In de drie gewesten zou de geprojecteerde reële productiviteitsgroei dus hoger liggen dan de toename van de reële loonkosten. De reële loonkosten per eenheid product in de marktbedrijfstakken zouden over de periode 2015-2021 met gemiddeld 0,5 % à 0,6 % per jaar dalen, wat gunstig is voor het kostenconcurrentievermogen van de regionale economieën.

Tijdens de projectieperiode zou het beschikbaar gezinsinkomen (net zoals tijdens de periode 2008-2014) gemiddeld een vergelijkbare groei vertonen in de drie gewesten (in nominale termen 3,0 % per jaar in Brussel, 2,9 % in Vlaanderen en 2,8 % in Wallonië). Dat resultaat verhult evenwel uiteenlopende evoluties van de componenten van het beschikbaar inkomen, vooral voor het Brussels Hoofdstedelijk Gewest, terwijl de groeivoeten van de verschillende Waalse en Vlaamse componenten meer vergelijkbaar zijn. Het Brussels Hoofdstedelijk Gewest zou zich kenmerken door een gemiddeld lagere groei van de sociale uitkeringen in geld – vooral inzake pensioenen – en, omgekeerd, een hogere groei voor de bezoldigingen van de ingezeten werknemers. Dat sluit aan bij de iets sterkere groei van de werkende beroepsbevolking in Brussel.

Gekoppeld aan de demografische vooruitzichten die uitgaan van een snellere groei van de Brusselse bevolking (gemiddeld 0,9 % per jaar over de periode 2015-2021) ten opzichte van de Vlaamse (0,5 %) en de Waalse (0,4 %), leiden de verwachte evoluties van de inkomsten tot een snellere groei van het beschikbaar inkomen per inwoner in het Vlaamse (2,4 %) en in het Waalse Gewest (2,3 %) dan in het Brussels Hoofdstedelijk Gewest (2,0 %).

Overheidsfinanciën van de gefedereerde entiteiten

In deze projectie bij ongewijzigd beleid, wordt het restrictief begrotingsbeleid van de recente jaren verdergezet en wordt rekening gehouden met de beschikbare informatie van eind mei 2016. De gezamenlijke rekening van gemeenschappen en gewesten zou vanaf 2016 een verbetering optekenen en in evenwicht zijn op het einde van de projectieperiode. De financiën zouden echter in 2018 éénmalig achteruitgaan door de overgang naar het definitief stelsel van de regionale personenbelasting.
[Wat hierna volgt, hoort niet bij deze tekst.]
(* ===== verification/Subsidy.v ===== *)
(** * Block rewards and the money supply

    komodo_utils.cpp: komodo_ac_block_subsidy with its static cache,
    komodo_current_supply and komodo_max_money, komodo_block_prg and
    komodo_block_unlocktime; GetBlockSubsidy of main.cpp.  The start-up options
    of a chain are the class [SubsidyParams]; the arrays indexed by era are
    functions, which the code reads at indices up to [ASSETCHAINS_LASTERA + 1]
    only. *)
From stdpp Require Import list strings.
From S2P Require Import Prelude Endian Hashing Merkle Script Serialize Transaction TxCheck Interest.

Definition SATOSHIDEN : Z := 100000000.
Definition KOMODO_MAXNVALUE : Z := 2 ^ 63 - 1.
Definition KOMODO_BIT63SET (x : Z) : bool := Z.testbit x 63.

Class SubsidyParams := {
  ASSETCHAINS_LASTERA : nat;
  ASSETCHAINS_REWARD : nat -> Z;
  ASSETCHAINS_ENDSUBSIDY : nat -> Z;
  ASSETCHAINS_HALVING : nat -> Z;
  ASSETCHAINS_DECAY : nat -> Z;
  ASSETCHAINS_SUPPLY : Z;
  ASSETCHAINS_MAGIC : Z;
  ASSETCHAINS_STAKED : Z;
  ASSETCHAINS_COMMISSION : Z;
  ASSETCHAINS_GENESISTXVAL : Z;
  ASSETCHAINS_TIMEUNLOCKFROM : Z;
  ASSETCHAINS_TIMEUNLOCKTO : Z;
  is_STAKED : Z;
}.

(** The static variables of [komodo_ac_block_subsidy]. *)
Record subsidy_cache := mkSubsidyCache { cached_subsidy : Z; cached_numhalvings : Z; cached_era : nat }.

Definition empty_subsidy_cache : subsidy_cache := mkSubsidyCache 0 0 0.

Section Subsidy.
Context `{SubsidyParams}.

(** ** komodo_ac_block_subsidy *)

(** The loop that finds the era of a height, over the last [n] eras. *)
Fixpoint find_era (nHeight : Z) (n curEra : nat) : nat :=
  match n with
  | O => curEra
  | S n =>
      let e := ASSETCHAINS_ENDSUBSIDY curEra in
      if (u64 nHeight <? e) || (e =? 0) then curEra else find_era nHeight n (S curEra)
  end.

(** The loop of the decay, with a 64-bit unsigned product. *)
Fixpoint decay_loop (numhalvings : nat) (decay subsidy : Z) : Z :=
  match numhalvings with
  | O => subsidy
  | S n => if subsidy =? 0 then subsidy
           else decay_loop n decay (i64 (u64 (u64 subsidy * decay) / 100000000))
  end.

(** Linear decay towards the reward of the next era, or to zero. *)
Definition linear_subsidy (nHeight nStart subsidy : Z) (curEra : nat) : res unit Z :=
  let '(sign, subsidyDifference) :=
    if (curEra =? ASSETCHAINS_LASTERA)%nat then (1, subsidy)
    else let d := i64 (u64 (subsidy - ASSETCHAINS_REWARD (S curEra))) in
         if d <? 0 then (-1, i64 (- d)) else (1, d) in
  let e := ASSETCHAINS_ENDSUBSIDY curEra in
  let denominator := i64 (u64 (e - nStart)) in
  let numerator :=
    i64 (u64 (denominator - (u64 (e - nHeight) + u64 (nHeight - nStart) mod ASSETCHAINS_HALVING curEra))) in
  if denominator =? 0 then Exn division_by_zero
  else Ok (i64 (subsidy - sign * Z.quot (i64 (subsidyDifference * numerator)) denominator)).

(** The reward of the era with its halvings. *)
Definition era_subsidy (c : subsidy_cache) (nHeight : Z) (curEra : nat) : res unit (Z * subsidy_cache) :=
  let nStart := match curEra with O => 0 | S p => i64 (ASSETCHAINS_ENDSUBSIDY p) end in
  let subsidy := i64 (ASSETCHAINS_REWARD curEra) in
  if negb (subsidy =? 0) || (negb (curEra =? ASSETCHAINS_LASTERA)%nat && negb (ASSETCHAINS_REWARD (S curEra) =? 0)) then
    if negb (ASSETCHAINS_HALVING curEra =? 0) then
      let numhalvings := i32 (u64 (nHeight - nStart) / ASSETCHAINS_HALVING curEra) in
      if 0 <? numhalvings then
        if ASSETCHAINS_DECAY curEra =? 0 then
          if 64 <=? numhalvings then Exn undefined_shift else Ok (Z.shiftr subsidy numhalvings, c)
        else if (ASSETCHAINS_DECAY curEra =? 100000000) && negb (ASSETCHAINS_ENDSUBSIDY curEra =? 0) then
          s ← linear_subsidy nHeight nStart subsidy curEra; Ok (s, c)
        else if (0 <? cached_subsidy c) && (cached_era c =? curEra)%nat && (cached_numhalvings c =? numhalvings) then
          Ok (i64 (cached_subsidy c), c)
        else
          let s := decay_loop (Z.to_nat numhalvings) (ASSETCHAINS_DECAY curEra) subsidy in
          Ok (s, mkSubsidyCache (u64 s) numhalvings curEra)
      else Ok (subsidy, c)
    else Ok (subsidy, c)
  else Ok (subsidy, c).

(** The supply of the chain is paid in the first blocks. *)
Definition add_supply (nHeight subsidy : Z) : Z :=
  let magicExtra := if negb (ASSETCHAINS_STAKED =? 0) then ASSETCHAINS_MAGIC else Z.land ASSETCHAINS_MAGIC 0xffffff in
  if 10000000000 <? ASSETCHAINS_SUPPLY then
    if u64 nHeight <=? ASSETCHAINS_SUPPLY / 1000000000 then
      let subsidy := i64 (u64 (subsidy + 1000000000 * COIN)) in
      if nHeight =? 1
      then i64 (u64 (subsidy + u64 (ASSETCHAINS_SUPPLY mod 1000000000 * COIN + magicExtra))) else subsidy
    else subsidy
  else if nHeight =? 1 then
    let first := u64 (ASSETCHAINS_SUPPLY * SATOSHIDEN + magicExtra) in
    if (ASSETCHAINS_LASTERA =? 0)%nat then i64 first else i64 (u64 (subsidy + first))
  else if is_STAKED =? 2 then 0
  else subsidy.

Definition komodo_ac_block_subsidy (c : subsidy_cache) (nHeight : Z) : res unit (Z * subsidy_cache) :=
  let E0 := ASSETCHAINS_ENDSUBSIDY 0 in
  '(subsidy, c) ← (if (E0 =? 0) && (ASSETCHAINS_REWARD 0 =? 0) then Ok (10000, c)
                   else
                     let curEra := if negb (E0 =? 0) then find_era nHeight (S ASSETCHAINS_LASTERA) 0 else O in
                     if (curEra <=? ASSETCHAINS_LASTERA)%nat then era_subsidy c nHeight curEra else Ok (0, c));
  Ok (u64 (add_supply nHeight subsidy), c).

(** ** GetBlockSubsidy *)

Definition GetBlockSubsidy `{ChainParams} (c : subsidy_cache) (nHeight : Z) : res unit (Z * subsidy_cache) :=
  if isKMD then
    Ok (if nHeight =? 1 then 100000000 * COIN
        else if nHeight <? KOMODO_ENDOFERA then 3 * COIN
        else if nHeight <? 2 * KOMODO_ENDOFERA then 2 * COIN
        else COIN, c)
  else '(s, c) ← komodo_ac_block_subsidy c nHeight; Ok (i64 s, c).

(** ** komodo_current_supply *)

(** An era with linear decay; the [modulo] of this branch is 1. *)
Definition linear_supply (cur_money : Z) (j : nat) (reward period nSteps lastEnd curEnd : Z) : Z :=
  let '(sign, subsidyDifference, lowestSubsidy) :=
    if (j =? ASSETCHAINS_LASTERA)%nat then (1, reward, 0)
    else let d := i64 (u64 (reward - ASSETCHAINS_REWARD (S j))) in
         if d <? 0 then (-1, i64 (- d), reward) else (1, d, i64 (ASSETCHAINS_REWARD (S j))) in
  let denominator := i64 (u64 (nSteps * period)) in
  let denominator := if denominator =? 0 then 1 else denominator in
  let stepDifference := i64 (u64 (period * u64 subsidyDifference) / u64 denominator) in
  let stepTriangle := i64 (Z.shiftr (u64 (period * u64 stepDifference)) 1) in
  let '(cur_money, lowestSubsidy) :=
    if sign <? 0 then
      let n1 := u32 (nSteps - 1) in
      let cur_money := u64 (cur_money + i64 (stepTriangle * n1)) in
      let cur_money := u64 (cur_money + i64 (i64 (stepTriangle * n1) * n1)) in
      (u64 (cur_money + i64 (stepDifference * nSteps)), lowestSubsidy)
    else
      let lowest := i64 (reward - i64 (stepDifference * nSteps)) in
      let cur_money := u64 (cur_money + i64 (stepTriangle * nSteps)) in
      (u64 (cur_money + i64 (i64 (stepTriangle * nSteps) * nSteps)), lowest) in
  u64 (cur_money + u64 (u64 lowestSubsidy * u64 (curEnd - lastEnd))).

(** The loop over the periods of an era: [cur_money] and [reward]. *)
Fixpoint period_loop (fuel : nat) (k curEnd period decay cur_money reward : Z) : res unit (Z * Z) :=
  if u64 k <? curEnd then
    match fuel with
    | O => Exn out_of_fuel
    | S fuel =>
        let cur_money := u64 (cur_money + u64 (period * u64 reward)) in
        let reward := if negb (decay =? 0) then i64 (u64 (u64 reward * decay) / SATOSHIDEN)
                      else Z.shiftr reward 1 in
        period_loop fuel (i32 (u64 (k + period))) curEnd period decay cur_money reward
    end
  else Ok (cur_money, reward).

(** The rewards of one era up to [nHeight]. *)
Definition era_supply (nHeight cur_money : Z) (j : nat) : res unit Z :=
  let reward := i64 (ASSETCHAINS_REWARD j) in
  if 0 <? reward then
    let lastEnd := match j with O => 0 | S p => ASSETCHAINS_ENDSUBSIDY p end in
    let e := ASSETCHAINS_ENDSUBSIDY j in
    let curEnd := if e =? 0 then nHeight else if e <? nHeight then e else nHeight in
    let period := if ASSETCHAINS_HALVING j =? 0 then 210000 else ASSETCHAINS_HALVING j in
    let nSteps := u32 (u64 (curEnd - lastEnd) / period) in
    let modulo := u32 (u64 (curEnd - lastEnd) mod period) in
    let decay := ASSETCHAINS_DECAY j in
    if ASSETCHAINS_HALVING j =? 0 then Ok (u64 (cur_money + i64 (reward * u32 (nHeight - 1))))
    else if decay =? SATOSHIDEN then Ok (linear_supply cur_money j reward period nSteps lastEnd curEnd)
    else
      '(cur_money, reward) ← period_loop (S (Z.to_nat nSteps)) (i32 lastEnd) curEnd period decay cur_money reward;
      Ok (u64 (cur_money + i64 (modulo * reward)))
  else Ok cur_money.

(** The loop over the last [n] eras. *)
Fixpoint supply_loop (nHeight : Z) (n j : nat) (cur_money : Z) : res unit Z :=
  match n with
  | O => Ok cur_money
  | S n =>
      let stop := match j with
                  | O => false
                  | S p =>
                      let e := ASSETCHAINS_ENDSUBSIDY p in
                      (nHeight <=? e)
                      || ((e =? 0) && ((ASSETCHAINS_REWARD j =? 0)
                          && ((j =? ASSETCHAINS_LASTERA)%nat || negb (ASSETCHAINS_DECAY j =? SATOSHIDEN))))
                  end in
      if stop then Ok cur_money
      else m ← era_supply nHeight cur_money j; supply_loop nHeight n (S j) m
  end.

(** The commission, and the cap at 63 bits. *)
Definition cap_supply (cur_money : Z) : Z :=
  if KOMODO_BIT63SET cur_money then KOMODO_MAXNVALUE
  else if negb (ASSETCHAINS_COMMISSION =? 0) then
    let newval := u64 (cur_money + u64 (cur_money / COIN * ASSETCHAINS_COMMISSION)) in
    if KOMODO_BIT63SET newval then KOMODO_MAXNVALUE
    else if newval <? cur_money then KOMODO_MAXNVALUE
    else newval
  else cur_money.

(** The supply before any reward. *)
Definition initial_supply : Z :=
  u64 ((ASSETCHAINS_SUPPLY + 1) * SATOSHIDEN + Z.land ASSETCHAINS_MAGIC 0xffffff + ASSETCHAINS_GENESISTXVAL).

(** [komodo_current_supply] of a 32-bit height; the product with 10000 is a
    32-bit one. *)
Definition komodo_current_supply (nHeight : Z) : res unit Z :=
  cur_money ← (if (ASSETCHAINS_LASTERA =? 0)%nat && (ASSETCHAINS_REWARD 0 =? 0)
               then Ok (u64 (initial_supply + u32 (nHeight * 10000)))
               else supply_loop nHeight (S ASSETCHAINS_LASTERA) 0 initial_supply);
  Ok (cap_supply cur_money).

Definition komodo_max_money : res unit Z := komodo_current_supply 10000000.

(** ** Unlock times *)

Section Unlock.
Context `{HashFunctions}.

Definition komodo_block_prg (nHeight : Z) : Z :=
  let hashSrc64 := Z.lor (Z.shiftl ASSETCHAINS_MAGIC 32) nHeight in
  let hashSrc := map (fun i => Z.land (Z.shiftr hashSrc64 (Z.of_nat i * 8)) 0xff) (seq 0 8) in
  fold_left (fun r b => Z.lor (u64 (Z.shiftl r 8)) b) (take 8 (sha256 hashSrc)) 0.

Definition komodo_block_unlocktime (nHeight : Z) : Z :=
  if ASSETCHAINS_TIMEUNLOCKFROM =? ASSETCHAINS_TIMEUNLOCKTO then i64 ASSETCHAINS_TIMEUNLOCKTO
  else
    let unlocktime := komodo_block_prg nHeight mod u64 (ASSETCHAINS_TIMEUNLOCKTO - ASSETCHAINS_TIMEUNLOCKFROM) in
    i64 (u64 (unlocktime + ASSETCHAINS_TIMEUNLOCKFROM)).
End Unlock.
End Subsidy.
De rekening van het Brussels Hoofdstedelijk Gewest en het Waalse Gewest zou deficitair zijn over de gehele periode. De Franse Gemeenschap en het Vlaamse Gewest, die eveneens een begrotingstekort hebben in het begin van de projectieperiode, zouden vanaf 2020 een overschot realiseren.

Uitstoot van broeikasgassen

De broeikasgasemissies zouden tussen 2015 en 2021 licht dalen, zowel op nationaal niveau als voor het Vlaamse en het Waalse Gewest, als gevolg van een weliswaar gematigde stijging van het energie-eindverbruik die evenwel gepaard gaat met structurele wijzigingen ten gunste van minder vervuilende of hernieuwbare energiebronnen.